John Lea (Figure 1) was born to a prominent Irish Quaker family in the area of Wilmington, Delaware, during the last year of the Revolutionary War, and grew up among the battlefields on which George Washington had once fought. Lea’s grandfather, James Lea senior (1723–98), a friend of Washington, owned a fleet of ships that traded with Ireland and the West Indies; the Lea brothers knew from childhood the very tree under which the wounded Lafayette had lain. After the 1807 trade wars, Lea’s parents and some of his 10 siblings moved to Pittsburg, while John Lea established himself in business in Philadelphia. In 1822 John Lea joined the bulk of the Lea family in moving from Pennsylvania to Cincinnati, a boom town exploding in growth with the coming of steamboat trade and travel on the Mississippi and Ohio Rivers. Lea spent the rest of his life there in a prosperous family business.
Figure 1.

(A) An undated photograph of John Lea (1782–1862), a prominent Cincinnati merchant who lived through the city’s two major cholera epidemics of 1832 and 1849. Lea spoke privately and publicly about his ‘geologic’ theory of cholera etiology, that cholera could be entirely prevented by drinking only boiled or rain-derived water or, when available, safe city water. He wrote letters to newspapers, magazines and foreign governments, activities he apparently kept up over three decades. None of those communications written in or around 1832 have yet been identified. When cholera returned in 1849 Lea, then 67 years old, once again began an energetic campaign. (B) John Lea’s grave site, Spring Grove Cemetery, Cincinnati. (C) The trademark engraving of Cincinnati cabinetmaker and cholera theorist Henry Boyd on one of his four-poster beds. It is conceivable that Boyd influenced Lea, or vice versa
Though not a scientific investigation with statistical proofs, Lea’s 1849 Sycamore Street, Cincinnati study is nonetheless persuasive in arguing for the role of unsafe water in cholera occurrence.1,24,27,28 The cholera epidemic had begun in the lower parts of the city, smouldered for months, then exploded during the summer and eventually spread upward along Sycamore Street, several blocks above Lea’s business, and moved simultaneously up Vine Street, parallel to Sycamore and six blocks to the west. This was an area of predominantly German immigrant workers, containing a crowded residential area west of Sycamore/east of Vine Street.
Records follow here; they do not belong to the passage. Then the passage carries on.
Lemma s3Routes_guarded route r w :
  cf_dev_mode (ap_config a) = false -> open_route (S3Route route) = false ->
  pwp (s3Routes a route r) (guarded (fun _ => True) r w) w.
Proof.
  intros Hdev Hopen. unfold s3Routes. destruct (route_handler _ _ _) as [handler|]; [|apply pwp_ret; by left].
  assert (Hg : pwp (S3Headers (RequireAuthentication (chain a) writeS3AuthError handler) r) (guarded (fun _ => True) r w) w).
  { unfold S3Headers, newRequestID. cbn [pbind]. apply (pwp_call_bind (os (rand_read 8))).
    apply wp_os. assert (Hk : keeps (fun o => os_files o = os_files (w_os w)) (rand_read 8)).
    { intros o Ho. by apply wp_syscall; intros fs. }
    eapply wp_mono; [by apply Hk|]. cbv beta. intros res o Ho. apply pwp_bind.
    eapply pwp_mono; [apply (guarded_authentication _ _ _ (fun _ => True))|].
    - unfold chain. rewrite Hdev. apply newAuthChain_attesting.
    - apply writeS3AuthError_status.
    - intros p w' _. by left.
    - intros resp w' [[Hu Hs]|(p & Hp & _)]; apply pwp_ret.
      + left. split; [|done]. eapply unchanged_trans; [|exact Hu]. by split_and!.
      + right. exists p. split; [|done]. by eapply credentials_id. }
  destruct route; done || exact Hg.
Qed.
End Routes.

(** C6: nothing happens without credentials. Outside development mode, a request on a
    guarded route - every S3 route but public and shared reads, and all of the
    management API - either changes nothing and is answered with an error, whatever
    calls fail, or it carries the bearer token of an active user or an authentic
    signature; and on the management API that user is an administrator, or owns the
    bucket whose grants or owner the request is about, or asks for their own grants. *)
Theorem guarded_routes_need_credentials `{Cwd} `{Uuid} `{Random} `{XmlDecoder} `{MediaTypes} `{Rounds} a route r w resp w' :
  cf_dev_mode (ap_config a) = false -> quiet_cache w -> open_route route = false ->
  run (newRouter a route r) w = (resp, w') ->
  refused w resp w' \/
  exists p, credentials r (db_clock (w_db w)) (tables w) p /\ may_be_served a route (tables w) r p.
Proof.
  intros Hdev Hq Hopen Hrun. apply (pwp_run _ (guarded (may_be_served a route (tables w) r) r w) _ _ _ Hrun).
  destruct route as [status|path|pattern|route]; [done..| |].
  - by apply managementRoutes_guarded.
  - by apply s3Routes_guarded.
Qed.

(** ** A sample *)

(** With a token that has been issued, the metrics are shown; without it, they are not. *)
Definition guarded_config : Config :=
  MkConfig "127.0.0.1:9000" "" "" false "" 4096 "" "" 0 0 [] 0 0 0 0 0 0.
Definition metrics_request (authorization : string) : Request :=
  MkRequest "GET" "/api/management/metrics" "/api/management/metrics" "localhost" "10.0.0.1:4000" false ∅
    {["Authorization" := [authorization]]} ∅ 0 [] None "".
Definition metrics_served (with_token : bool) : option (app * Request * World * Response * World) :=
  match newApp guarded_config sample_engine 10, run (CreateBearerToken "Alice" RoleAdmin) fresh_world with
  | Ok a, (Ok (issued, _, _), w) =>
      let w := with_cache (ap_cache a) w in
      let r := metrics_request (if with_token then "Bearer " +:+ it_raw_token issued else "Bearer fbsa_00.x") in
      let '(resp, w') := run (newRouter a (ManagementRoute "/metrics") r) w in Some (a, r, w, resp, w')
  | _, _ => None
  end.

Lemma guarded_routes_need_credentials_witness :
  (exists a r w resp w', metrics_served true = Some (a, r, w, resp, w') /\ rs_status resp = 200) /\
  exists a r w resp w', metrics_served false = Some (a, r, w, resp, w') /\ rs_status resp = 401 /\
    (refused w resp w' \/
     exists p, credentials r (db_clock (w_db w)) (tables w) p /\
       may_be_served a (ManagementRoute "/metrics") (tables w) r p).
Proof.
  split.
  - destruct (metrics_served true) as [[[[[a r] w] resp] w']|] eqn:E; [|by vm_compute in E].
    exists a, r, w, resp, w'. split; [reflexivity|].
    assert (Hc : match metrics_served true with Some (_, _, _, resp, _) => rs_status resp = 200 | None => False end)
      by (vm_compute; reflexivity).
    rewrite E in Hc. exact Hc.
  - destruct (metrics_served false) as [[[[[a r] w] resp] w']|] eqn:E; [|by vm_compute in E].
    exists a, r, w, resp, w'. split; [reflexivity|].
    assert (Hc : match metrics_served false with
                 | Some (a, _, _, resp, _) => rs_status resp = 401 /\ cf_dev_mode (ap_config a) = false
                 | None => False end) by (vm_compute; split; reflexivity).
    rewrite E in Hc. destruct Hc as [Hs Hdev]. split; [exact Hs|].
    unfold metrics_served in E. destruct (newApp _ _ _) eqn:Ea; [|discriminate E].
    destruct (run (CreateBearerToken _ _) _) as [[[[issued ?] ?]|] ?]; [|discriminate E]. cbv zeta in E.
    destruct (run (newRouter _ _ _) _) eqn:Er. simplify_eq.
    apply (guarded_routes_need_credentials _ (ManagementRoute "/metrics") _ _ _ _ Hdev) with (3 := Er); [|reflexivity].
    exact (newApp_cache _ _ _ _ _ Ea).
Defined.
Although we do not know the denominator of residents in most of the Sycamore households, we do know that all but one residence was a single family unit, and most presumably housed one or more adults and one or more children (the other house contained ‘several families’; a ‘grocery and drinking house’ is not considered in the calculations below). Being a residential neighbourhood of working-class families living in houses of similar size, there is no reason to suspect greatly different denominators of persons per household (Lea estimated a mean of six persons), or differential case-fatality rates in those households for which attack rates were not reported.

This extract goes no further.